Enregistrées et archivées pour la postérité depuis l’invention du phonographe en 1877, les voix du passé sont désormais générées artificiellement pour faire ressentir l’émotion historique. Balises expose trois méthodes pour reconstituer les voix des disparu·es, dont celle qui sera présentée à l’occasion de la rencontre « Archives vivantes », le 16 juin 2023 : la voix clonée du général de Gaulle prononçant le discours original de l’appel du 18 juin 1940.

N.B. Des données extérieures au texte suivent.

(* ===== verification/HotTables.v ===== *)
(** * The hot tables of the SQLite store (src/core/store.ts)

    The database of [SqliteBrokerStateStore]: ten tables with a row per record,
    the metadata table and the row of the canonical snapshot.  A row has the
    columns the code writes and the JSON text of its record; the statements the
    code uses (upsert, select with order and limit, delete by key, count) are
    operations on the rows.  Text compares byte by byte, as SQLite does.

    JSON text with the schema that reads it back is the class [RecordJson]: the
    store never looks into a text, and the schemas are a library's. *)

From Stdlib Require Import ZArith Lia String.
From stdpp Require Import base gmap strings list.
From S2P Require Import Prelude JsRuntime Types Retention BrokerCore EventBuffer TaskEventStream Outbox.

(** ** Tables and their records *)

Inductive SqliteHotEntityTable : Type :=
| BrokerExchanges | BrokerExchangeMessages | BrokerProposals | BrokerArtifacts
| BrokerValidations | BrokerTasks | BrokerTombstones | BrokerWorkers
| BrokerAuditEvents | BrokerTerminalOutbox.
#[export] Instance SqliteHotEntityTable_eq_dec : EqDecision SqliteHotEntityTable.
Proof. solve_decision. Defined.

Definition SQLITE_HOT_ENTITY_TABLES : list SqliteHotEntityTable :=
  [BrokerExchanges; BrokerExchangeMessages; BrokerProposals; BrokerArtifacts; BrokerValidations;
   BrokerTasks; BrokerTombstones; BrokerWorkers; BrokerAuditEvents; BrokerTerminalOutbox].

Definition SQLITE_HOT_ENTITY_HINT_TABLES : list SqliteHotEntityTable := SQLITE_HOT_ENTITY_TABLES.

Definition hot_record (k : SqliteHotEntityTable) : Type :=
  match k with
  | BrokerExchanges => A2AExchangeState
  | BrokerExchangeMessages => A2AExchangeMessageRecord
  | BrokerProposals => ChangeProposal
  | BrokerArtifacts => ArtifactRecord
  | BrokerValidations => ValidationResult
  | BrokerTasks => TaskRecord
  | BrokerTombstones => TaskTombstone
  | BrokerWorkers => WorkerRecord
  | BrokerAuditEvents => AuditEvent
  | BrokerTerminalOutbox => TerminalTaskOutboxEvent
  end.

(** The value of the primary key. *)
Definition hot_id (k : SqliteHotEntityTable) : hot_record k -> string :=
  match k with
  | BrokerExchanges => ex_id
  | BrokerExchangeMessages => msg_id
  | BrokerProposals => pr_id
  | BrokerArtifacts => art_id
  | BrokerValidations => val_id
  | BrokerTasks => task_id
  | BrokerTombstones => tb_taskId
  | BrokerWorkers => wr_nodeId
  | BrokerAuditEvents => aud_id
  | BrokerTerminalOutbox => ob_id
  end.

Definition hotRetentionPrimaryKeyColumn (k : SqliteHotEntityTable) : string :=
  match k with
  | BrokerWorkers => "node_id"
  | BrokerTombstones => "task_id"
  | _ => "id"
  end.

Definition table_name (k : SqliteHotEntityTable) : string :=
  match k with
  | BrokerExchanges => "broker_exchanges"
  | BrokerExchangeMessages => "broker_exchange_messages"
  | BrokerProposals => "broker_proposals"
  | BrokerArtifacts => "broker_artifacts"
  | BrokerValidations => "broker_validations"
  | BrokerTasks => "broker_tasks"
  | BrokerTombstones => "broker_tombstones"
  | BrokerWorkers => "broker_workers"
  | BrokerAuditEvents => "broker_audit_events"
  | BrokerTerminalOutbox => "broker_terminal_outbox"
  end.

(** ** Rows *)

Inductive SqlValue : Type := SqlNull | SqlInteger (z : Z) | SqlText (s : string).
#[export] Instance SqlValue_eq_dec : EqDecision SqlValue.
Proof. solve_decision. Defined.

Definition sql_nullable (o : option string) : SqlValue :=
  match o with Some s => SqlText s | None => SqlNull end.

(** The columns each upsert writes, in the order of its column list; the payload
    column is kept apart. *)
Definition task_columns (task : TaskRecord) : jsmap SqlValue :=
  [("id", SqlText (task_id task)); ("status", SqlText (TaskStatus_text (task_status task)));
   ("intent", SqlText (A2AExchangeIntent_text (task_intent task)));
   ("target_node_id", SqlText (task_targetNodeId task));
   ("assigned_worker_id", sql_nullable (task_assignedWorkerId task));
   ("task_origin", SqlText (TaskOrigin_text (task_taskOrigin task ?? OriginUnknown)));
   ("updated_at", SqlText (task_updatedAt task))].

Definition exchange_columns (exchange : A2AExchangeState) : jsmap SqlValue :=
  [("id", SqlText (ex_id exchange)); ("status", SqlText (A2AExchangeStatus_text (ex_status exchange)));
   ("intent", SqlText (A2AExchangeIntent_text (ex_intent exchange)));
   ("target_node_id", SqlText (ex_targetNodeId exchange));
   ("assigned_worker_id", sql_nullable (ex_assignedWorkerId exchange));
   ("created_at", SqlText (ex_createdAt exchange)); ("updated_at", SqlText (ex_updatedAt exchange))].

Definition message_columns (message : A2AExchangeMessageRecord) : jsmap SqlValue :=
  [("id", SqlText (msg_id message)); ("exchange_id", SqlText (msg_exchangeId message));
   ("kind", SqlText (A2AExchangeMessageKind_text (msg_kind message)));
   ("parent_message_id", sql_nullable (msg_parentMessageId message));
   ("created_at", SqlText (msg_createdAt message)); ("updated_at", SqlText (msg_updatedAt message))].

Definition proposal_columns (proposal : ChangeProposal) : jsmap SqlValue :=
  [("id", SqlText (pr_id proposal)); ("status", SqlText (ProposalStatus_text (pr_status proposal)));
   ("kind", SqlText (ProposalKind_text (pr_kind proposal)));
   ("source_node_id", SqlText (pr_sourceNodeId proposal));
   ("target_node_id", SqlText (pr_targetNodeId proposal));
   ("created_at", SqlText (pr_createdAt proposal)); ("updated_at", SqlText (pr_updatedAt proposal))].

Definition artifact_columns (artifact : ArtifactRecord) : jsmap SqlValue :=
  [("id", SqlText (art_id artifact)); ("proposal_id", SqlText (art_proposalId artifact));
   ("kind", SqlText (art_kind artifact)); ("created_at", SqlText (art_createdAt artifact))].

Definition validation_columns (validation : ValidationResult) : jsmap SqlValue :=
  [("id", SqlText (val_id validation)); ("proposal_id", SqlText (val_proposalId validation));
   ("node_id", SqlText (val_nodeId validation)); ("kind", SqlText (ValidationKind_text (val_kind validation)));
   ("verdict", SqlText (ValidationVerdict_text (val_verdict validation)));
   ("created_at", SqlText (val_createdAt validation))].

Definition audit_columns (audit : AuditEvent) : jsmap SqlValue :=
  [("id", SqlText (aud_id audit)); ("action", SqlText (AuditAction_text (aud_action audit)));
   ("target_type", SqlText (AuditTargetType_text (aud_targetType audit)));
   ("target_id", SqlText (aud_targetId audit)); ("created_at", SqlText (aud_createdAt audit))].

Definition worker_columns (worker : WorkerRecord) : jsmap SqlValue :=
  [("node_id", SqlText (wr_nodeId worker)); ("role", SqlText (A2APartyRole_text (wr_role worker)));
   ("last_seen_at", SqlText (wr_lastSeenAt worker)); ("updated_at", SqlText (wr_updatedAt worker))].

Definition outbox_columns (event : TerminalTaskOutboxEvent) : jsmap SqlValue :=
  [("id", SqlText (ob_id event)); ("task_event_id", SqlInteger (ob_taskEventId event));
   ("acknowledged_at", sql_nullable ((ak_acknowledgedAt <$> ob_ack event) ??o ob_deliveredAt event));
   ("created_at", SqlText (ob_createdAt event))].

Definition tombstone_columns (tombstone : TaskTombstone) : jsmap SqlValue :=
  [("task_id", SqlText (tb_taskId tombstone));
   ("terminal_status", SqlText (TaskStatus_text (tb_terminalStatus tombstone)));
   ("tombstone_reason", SqlText (TombstoneReason_text (tb_tombstoneReason tombstone)));
   ("tombstoned_at", SqlText (tb_tombstonedAt tombstone))].

Definition hot_columns (k : SqliteHotEntityTable) : hot_record k -> jsmap SqlValue :=
  match k with
  | BrokerExchanges => exchange_columns
  | BrokerExchangeMessages => message_columns
  | BrokerProposals => proposal_columns
  | BrokerArtifacts => artifact_columns
  | BrokerValidations => validation_columns
  | BrokerTasks => task_columns
  | BrokerTombstones => tombstone_columns
  | BrokerWorkers => worker_columns
  | BrokerAuditEvents => audit_columns
  | BrokerTerminalOutbox => outbox_columns
  end.

(** ** The database *)

(** [JSON.stringify] of a record, and [JSON.parse] followed by the schema of its
    table, which may refuse the text; likewise for the snapshot. *)
Class RecordJson `{OutboxText} : Type := {
  json_text : Type;
  json_length : json_text -> Z;
  stringify : forall k, hot_record k -> json_text;
  parse_record : forall k, json_text -> result string (hot_record k);
  snapshot_text : Type;
  snapshot_bytes : snapshot_text -> Z;
  stringify_snapshot : BrokerSnapshot -> snapshot_text;
  parse_snapshot : snapshot_text -> result string BrokerSnapshot;
}.

(** Entries of one kind of hint. *)
Record BrokerHotHintCounts : Type := mkBrokerHotHintCounts {
  hc_counts : list (SqliteHotEntityTable * Z);
}.

(** A metadata value; the JSON text of the hint counts is kept as the counts. *)
Inductive MetadataValue : Type :=
| MetaText (s : string)
| MetaCounts (c : BrokerHotHintCounts).

Section Database.
Context `{RecordJson}.

Record HotRow : Type := mkHotRow {
  row_columns : jsmap SqlValue;
  row_payload : json_text;
}.

Record SnapshotRow : Type := mkSnapshotRow {
  sr_version : Z;
  sr_payload : snapshot_text;
  sr_updatedAt : string;
}.

Record SqliteDb : Type := mkSqliteDb {
  db_metadata : jsmap MetadataValue;
  db_snapshot : option SnapshotRow;
  db_tables : SqliteHotEntityTable -> jsmap HotRow;
}.
#[export] Instance eta_SqliteDb : Eta SqliteDb := fun d =>
  mkSqliteDb (db_metadata d) (db_snapshot d) (db_tables d).

Definition set_table (k : SqliteHotEntityTable) (f : jsmap HotRow -> jsmap HotRow) (db : SqliteDb) : SqliteDb :=
  db <| db_tables ::= fun t k' => if decide (k' = k) then f (t k') else t k' |>.

(** *** Statements *)

(** [INSERT ... ON CONFLICT DO UPDATE SET] every other column. *)
Definition sql_upsert (k : SqliteHotEntityTable) (key : string) (row : HotRow) : SqliteDb -> SqliteDb :=
  set_table k (jm_set key row).

(** [DELETE ... WHERE <primary key> IN (...)]. *)
Definition sql_delete (k : SqliteHotEntityTable) (keys : list string) : SqliteDb -> SqliteDb :=
  set_table k (jm_filter (fun key => negb (bool_decide (key ∈ keys)))).

Definition column (row : HotRow) (c : string) : SqlValue := jm_get c (row_columns row) ?? SqlNull.

Definition string_cmp (a b : string) : Z :=
  match String.compare a b with Lt => -1 | Eq => 0 | Gt => 1 end.

(** NULL, then numbers, then texts. *)
Definition value_cmp (a b : SqlValue) : Z :=
  match a, b with
  | SqlNull, SqlNull => 0
  | SqlNull, _ => -1
  | _, SqlNull => 1
  | SqlInteger x, SqlInteger y => x - y
  | SqlInteger _, SqlText _ => -1
  | SqlText _, SqlInteger _ => 1
  | SqlText x, SqlText y => string_cmp x y
  end.

(** A term of ORDER BY; [RootFirst] is
    [CASE WHEN kind = 'root' THEN 0 ELSE 1 END ASC]. *)
Inductive OrderTerm : Type := Asc (c : string) | Desc (c : string) | RootFirst.

Definition term_cmp (t : OrderTerm) (a b : HotRow) : Z :=
  match t with
  | Asc c => value_cmp (column a c) (column b c)
  | Desc c => value_cmp (column b c) (column a c)
  | RootFirst =>
      let rank r := if decide (column r "kind" = SqlText "root") then 0%Z else 1%Z in rank a - rank b
  end.

Definition order_cmp (order : list OrderTerm) (a b : HotRow) : Z :=
  foldr (fun t rest => let d := term_cmp t a b in if (d =? 0)%Z then rest else d) 0%Z order.

Definition sql_rows (k : SqliteHotEntityTable) (db : SqliteDb) : list HotRow := jm_values (db_tables db k).

Definition sql_select (k : SqliteHotEntityTable) (where_ : HotRow -> bool) (order : list OrderTerm)
    (limit : option Z) (db : SqliteDb) : list HotRow :=
  let rows := js_sort (order_cmp order) (List.filter where_ (sql_rows k db)) in
  match limit with Some n => take (Z.to_nat n) rows | None => rows end.

(** The rows [buildHotTableSelect] selects: a filter counts if its value is not
    empty, a limit if it is positive. *)
Definition filter_clauses (filters : list (string * option string)) : list (string * string) :=
  omap (fun cv => (fun v => (cv.1, v)) <$> truthy_opt cv.2) filters.

Definition matches_clauses (clauses : list (string * string)) (row : HotRow) : bool :=
  forallb (fun cv => bool_decide (column row cv.1 = SqlText cv.2)) clauses.

Definition buildHotTableSelect (k : SqliteHotEntityTable) (filters : list (string * option string))
    (order : list OrderTerm) (limit : option Z) (db : SqliteDb) : list HotRow :=
  sql_select k (matches_clauses (filter_clauses filters)) order
    (match limit with Some n => if (0 <? n)%Z then Some n else None | None => None end) db.

Definition readTableCount (k : SqliteHotEntityTable) (db : SqliteDb) : Z := Z.of_nat (length (db_tables db k)).

Definition readTableIds (k : SqliteHotEntityTable) (db : SqliteDb) : list string :=
  js_sort string_cmp (jm_keys (db_tables db k)).

(** *** Reading records *)

Definition parseHotEntityPayload (k : SqliteHotEntityTable) (row : HotRow) : result string (hot_record k) :=
  match parse_record k (row_payload row) with
  | Ok r => Ok r
  | Err e => Err ("invalid hot entity payload in " ++ table_name k ++ ": " ++ e)%string
  end.

Fixpoint parse_rows (k : SqliteHotEntityTable) (rows : list HotRow) : result string (list (hot_record k)) :=
  match rows with
  | [] => Ok []
  | row :: rows =>
      match parseHotEntityPayload k row with
      | Err e => Err e
      | Ok r => match parse_rows k rows with Ok l => Ok (r :: l) | Err e => Err e end
      end
  end.

(** [parseHotEntityPayloadSafe]: a row that cannot be read is left out. *)
Definition parse_rows_safe (k : SqliteHotEntityTable) (rows : list HotRow) : list (hot_record k) :=
  omap (fun row => match parse_record k (row_payload row) with Ok r => Some r | Err _ => None end) rows.

(** *** Writing records *)

Definition upsert_record (k : SqliteHotEntityTable) (r : hot_record k) : SqliteDb -> SqliteDb :=
  sql_upsert k (hot_id k r) (mkHotRow (hot_columns k r) (stringify k r)).

Definition upsert_records (k : SqliteHotEntityTable) (l : list (hot_record k)) (db : SqliteDb) : SqliteDb :=
  foldl (fun db r => upsert_record k r db) db l.
End Database.
(* ===== verification/HttpServer.v ===== *)
(** * The HTTP server (src/server.ts)

    The requests that change the broker, and the event stream of a task.  A
    request is admitted in one step (identity, edge secret, rate limit); its
    handler then awaits the body and runs in a second step, so that the handlers
    of several requests interleave.  A body is JSON that the route casts to its
    type; [hr_body] is that reading of it. *)

From Stdlib Require Import ZArith Lia String Ascii.
From stdpp Require Import base gmap strings list pretty relations.
From S2P Require Import Prelude JsRuntime Types Policy Retention BrokerCore EventBuffer TaskEventStream.
From S2P Require Import Outbox Workers Proposals Github TerminalBrief Tasks TaskFacts Exchanges System.
From S2P Require Import RateLimiter RequestSecurity.

(** ** Endpoints and their bodies *)

Inductive Endpoint : Type :=
| PostWorkersRegister
| PostWorkerHeartbeat (nodeId : string)
| PostExchanges
| PostExchangeMessages (exchangeId : string)
| PostProposals
| PostProposalArtifacts (proposalId : string)
| PostProposalValidate (proposalId : string)
| PostProposalApprove (proposalId : string)
| PostProposalReject (proposalId : string)
| PostProposalApply (proposalId : string)
| PostTasks
| PostTasksRequeueStale
| PostTaskWakePlan (taskId : string)
| PostTaskWakeDecision (taskId : string)
| PostTaskClaim (taskId : string)
| PostTaskStart (taskId : string)
| PostTaskHeartbeat (taskId : string)
| PostTaskComplete (taskId : string)
| PostTaskEvidence (taskId : string)
| PostTaskFail (taskId : string)
| PostTaskApprove (taskId : string)
| PostTaskRejectApproval (taskId : string)
| PostTaskCancel (taskId : string)
| PostTaskReassign (taskId : string)
| PostOutboxReceipt
| PostOutboxAck
| GetTaskEvents (taskId : string).

Record TaskClaimRequest : Type := mkTaskClaimRequest { tq_workerId : option string }.
Record TaskCompleteRequest : Type := mkTaskCompleteRequest {
  tc_workerId : option string;
  tc_result : option TaskResult;
}.
Record TaskEvidenceRequest : Type := mkTaskEvidenceRequest {
  te_workerId : option string;
  te_outcome : option string;
  te_result : option TaskResult;
  te_error : option TaskError;
}.
Record TaskFailRequest : Type := mkTaskFailRequest {
  tx_workerId : option string;
  tx_error : option TaskError;
}.
Record TaskCancelRequest : Type := mkTaskCancelRequest {
  tcr_actor : option A2APartyRef;
  tcr_reason : option string;
}.
Record ApplyProposalRequest : Type := mkApplyProposalRequest {
  ap_request : ProposalActorRequest;
  ap_workspace : option WorkspaceRef;
}.
(** A message of an exchange that exists. *)
Definition send_to_exchange (exchangeId text : string) (actor : A2APartyRef) (metadata : JsRecord)
    : RpcM RpcResult :=
  message <-- broker_call (addExchangeMessage exchangeId {|
    mr_actor := Some actor;
    mr_message := text;
    mr_via := parseVia metadata;
    mr_decision := None;
    mr_targetNodeId := optionalString (js_prop "targetNodeId" metadata);
    mr_assignedWorkerId := optionalString (js_prop "assignedWorkerId" metadata);
    mr_parentMessageId := optionalString (js_prop "parentMessageId" metadata) |});
  exchange <-- broker_call (getExchange exchangeId);
  activeTask <-- match exchange with
    | None => m_ret None
    | Some ref => ex <-- broker_call (deref_exchange ref); broker_call (active_task ex)
    end;
  m_ret (ResultMessage exchangeId (msg_id message) (projectBrokerTask <$> activeTask)).
(* ===== verification/Lifecycle.v ===== *)
(** * Managers of life cycles

    What the managers of executions, deliveries and proposals share
    (src/core/execution-lifecycle.ts, delivery-lifecycle.ts, proposal-lifecycle.ts):
    a map of entries, a stream of events on the cursor buffer, a clock, a source of
    ids, and a guarded [transition].  The class [Lifecycle] is what a manager gives;
    [life_step] is the machine that its operations refine, and [life_ok] the
    invariant of the machine: what the stream tells about an entry is a path of the
    table of transitions that ends in the entry's status. *)

From Stdlib Require Import ZArith Lia String Ascii Sorted.
From stdpp Require Import base strings list pretty relations.
From S2P Require Import Prelude JsRuntime EventBuffer Types Policy Retention BrokerCore CoreFacts.

Inductive LifecycleErrorCode : Type := NotFound | InvalidTransition | InvalidRetry.
Record LifecycleError : Type := mkLifecycleError { le_message : string; le_code : LifecycleErrorCode }.

(** A manager's statuses, entries and events. *)
Class Lifecycle (St Entry Event : Type) : Type := {
  lc_id : Entry -> string;
  lc_status : Entry -> St;
  lc_event_id : Event -> Z;
  lc_entry : Event -> string;
  (** the status that the kind of an event stands for *)
  lc_about : Event -> St;
  lc_initial : St;
  lc_allowed : St -> list St;
  lc_text : St -> string;
  (** how the errors name an entry *)
  lc_noun : string;
  lc_title : string;
  lc_dec :: EqDecision St;
}.

(** [mg_index] is the second map that the manager of deliveries keeps. *)
Record Manager (Entry Event : Type) : Type := mkManager {
  mg_entries : jsmap Entry;
  mg_index : jsmap string;
  mg_buffer : CursorEventBuffer Event;
  mg_ticks : nat;
  mg_ids : nat;
}.
Arguments mkManager {Entry Event} _ _ _ _ _.
Arguments mg_entries {Entry Event} _.
Arguments mg_index {Entry Event} _.
Arguments mg_buffer {Entry Event} _.
Arguments mg_ticks {Entry Event} _.
Arguments mg_ids {Entry Event} _.
#[export] Instance eta_Manager {Entry Event} : Eta (Manager Entry Event) := fun r =>
  mkManager (mg_entries r) (mg_index r) (mg_buffer r) (mg_ticks r) (mg_ids r).

Abbreviation LM Entry Event := (stM (Manager Entry Event) LifecycleError).

Definition DEFAULT_LIFECYCLE_EVENTS : Z := 500.

Section Manager.
Context `{JsHost} {St Entry Event : Type} `{!Lifecycle St Entry Event}.
Implicit Types m : Manager Entry Event.

Definition empty_manager (maxEvents : option Z) : Manager Entry Event :=
  mkManager [] [] (new_buffer (match maxEvents with
    | Some n => if (0 <? n)%Z then n else DEFAULT_LIFECYCLE_EVENTS
    | None => DEFAULT_LIFECYCLE_EVENTS end)) 0 0.

(** [this.now()], [this.now().toISOString()] and [this.idFactory()]. *)
Definition life_clock : LM Entry Event Z := fun m => (m <| mg_ticks ::= S |>, Ok (host_clock (mg_ticks m))).
Definition life_now : LM Entry Event string := ms <-- life_clock; m_ret (toISOString ms).
Definition life_id : LM Entry Event string := fun m => (m <| mg_ids ::= S |>, Ok (host_uuid (mg_ids m))).

(** A change of the entry that the map holds. *)
Definition put_entry (e : Entry) : LM Entry Event unit :=
  m_modify (fun m => m <| mg_entries ::= jm_set (lc_id e) e |>).

(** [emitEvent]: an id, a time, and the event with both. *)
Definition emitEvent (event : Z -> string -> Event) : LM Entry Event unit :=
  m <-- m_get;
  let '(buffer, id) := allocateId (mg_buffer m) in
  m_modify (fun m => m <| mg_buffer := buffer |>);;;
  timestamp <-- life_now;
  m_modify (fun m => m <| mg_buffer ::= push (event id timestamp) |>).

Ressusciter une voix avec les nouvelles technologies

En 2023, Le Monde et l’Institut de recherche et coordination acoustique/musique (Ircam) reconstituent l’appel du 18 juin de Charles de Gaulle, par clonage vocal à l’aide de l’intelligence artificielle. La voix du général prononce à nouveau le discours mythique, que personne ne peut plus écouter car il ne figure pas dans les archives de la BBC. Il est probable qu’il n’ait jamais été enregistré le 18 juin, puisque la seule version connue et passée à la postérité remonte au 22 juin 1940. L’outil de clonage vocal a fabriqué l’identité de la voix du Général à partir de discours qu’il a prononcés au micro de la BBC en 1940, et celle du comédien François Morel, qui jouait de Gaulle, en reproduisant le rythme et les envolées de sa voix. L’acteur interprétait l’intervention reconstituée par des historien·nes, d’après la traduction d’une retranscription en allemand réalisée par un service d’écoute militaire et qui figurait dans les archives fédérales suisses. La voix du Général se superpose ensuite sur le discours du comédien.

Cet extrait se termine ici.